- **WORK ITEM**: Copy every line below that has the word "Require" in it.

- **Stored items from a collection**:
=== Section Start ===

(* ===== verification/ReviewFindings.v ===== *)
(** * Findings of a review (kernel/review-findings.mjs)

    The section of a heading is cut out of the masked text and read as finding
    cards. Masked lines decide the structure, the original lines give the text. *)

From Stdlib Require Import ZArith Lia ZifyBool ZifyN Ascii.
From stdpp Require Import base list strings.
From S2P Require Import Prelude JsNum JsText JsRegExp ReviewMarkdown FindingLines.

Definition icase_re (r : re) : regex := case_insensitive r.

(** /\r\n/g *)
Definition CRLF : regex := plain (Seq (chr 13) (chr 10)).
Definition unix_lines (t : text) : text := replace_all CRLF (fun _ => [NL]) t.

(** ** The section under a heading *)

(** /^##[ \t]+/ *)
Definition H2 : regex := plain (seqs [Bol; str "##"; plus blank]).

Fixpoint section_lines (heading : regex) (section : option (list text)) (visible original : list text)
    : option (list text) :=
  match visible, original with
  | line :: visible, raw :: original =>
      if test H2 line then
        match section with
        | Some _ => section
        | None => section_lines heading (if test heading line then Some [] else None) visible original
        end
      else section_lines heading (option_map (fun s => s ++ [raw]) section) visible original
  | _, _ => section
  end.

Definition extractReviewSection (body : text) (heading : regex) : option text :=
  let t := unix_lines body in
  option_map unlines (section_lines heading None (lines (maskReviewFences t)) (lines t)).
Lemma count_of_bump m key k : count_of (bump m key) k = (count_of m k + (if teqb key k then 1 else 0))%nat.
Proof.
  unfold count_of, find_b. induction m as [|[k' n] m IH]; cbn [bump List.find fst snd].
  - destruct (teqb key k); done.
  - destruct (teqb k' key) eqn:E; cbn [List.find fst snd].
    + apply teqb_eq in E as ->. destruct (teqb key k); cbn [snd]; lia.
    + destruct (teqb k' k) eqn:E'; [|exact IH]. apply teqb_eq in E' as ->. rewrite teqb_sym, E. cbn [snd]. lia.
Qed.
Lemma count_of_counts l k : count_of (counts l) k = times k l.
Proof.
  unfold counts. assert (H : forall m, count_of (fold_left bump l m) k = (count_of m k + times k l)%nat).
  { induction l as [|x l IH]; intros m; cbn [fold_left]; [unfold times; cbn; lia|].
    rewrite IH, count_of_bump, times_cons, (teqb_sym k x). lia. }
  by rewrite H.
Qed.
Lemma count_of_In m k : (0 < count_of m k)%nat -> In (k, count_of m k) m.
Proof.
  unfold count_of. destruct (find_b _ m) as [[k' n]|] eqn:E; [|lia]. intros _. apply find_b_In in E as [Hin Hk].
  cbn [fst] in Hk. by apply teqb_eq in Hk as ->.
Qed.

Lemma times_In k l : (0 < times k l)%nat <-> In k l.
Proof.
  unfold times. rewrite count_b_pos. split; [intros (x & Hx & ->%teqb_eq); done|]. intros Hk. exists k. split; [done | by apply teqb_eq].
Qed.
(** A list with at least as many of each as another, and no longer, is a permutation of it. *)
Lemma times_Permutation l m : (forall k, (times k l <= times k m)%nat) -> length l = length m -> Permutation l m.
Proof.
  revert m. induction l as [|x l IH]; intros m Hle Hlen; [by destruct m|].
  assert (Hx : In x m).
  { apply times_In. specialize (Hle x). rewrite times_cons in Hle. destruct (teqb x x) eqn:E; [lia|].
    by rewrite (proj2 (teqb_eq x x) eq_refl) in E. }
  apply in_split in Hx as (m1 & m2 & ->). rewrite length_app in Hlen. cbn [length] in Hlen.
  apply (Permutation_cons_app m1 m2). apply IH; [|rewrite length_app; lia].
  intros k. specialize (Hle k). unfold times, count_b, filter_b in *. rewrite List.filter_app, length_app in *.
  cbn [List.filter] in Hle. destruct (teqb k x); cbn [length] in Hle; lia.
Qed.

=== Section End ===

- **REPLY TO THE TASK**:
From Stdlib Require Import ZArith Lia ZifyBool ZifyN Ascii.
From stdpp Require Import base list strings.
From S2P Require Import Prelude JsNum JsText JsRegExp ReviewMarkdown FindingLines.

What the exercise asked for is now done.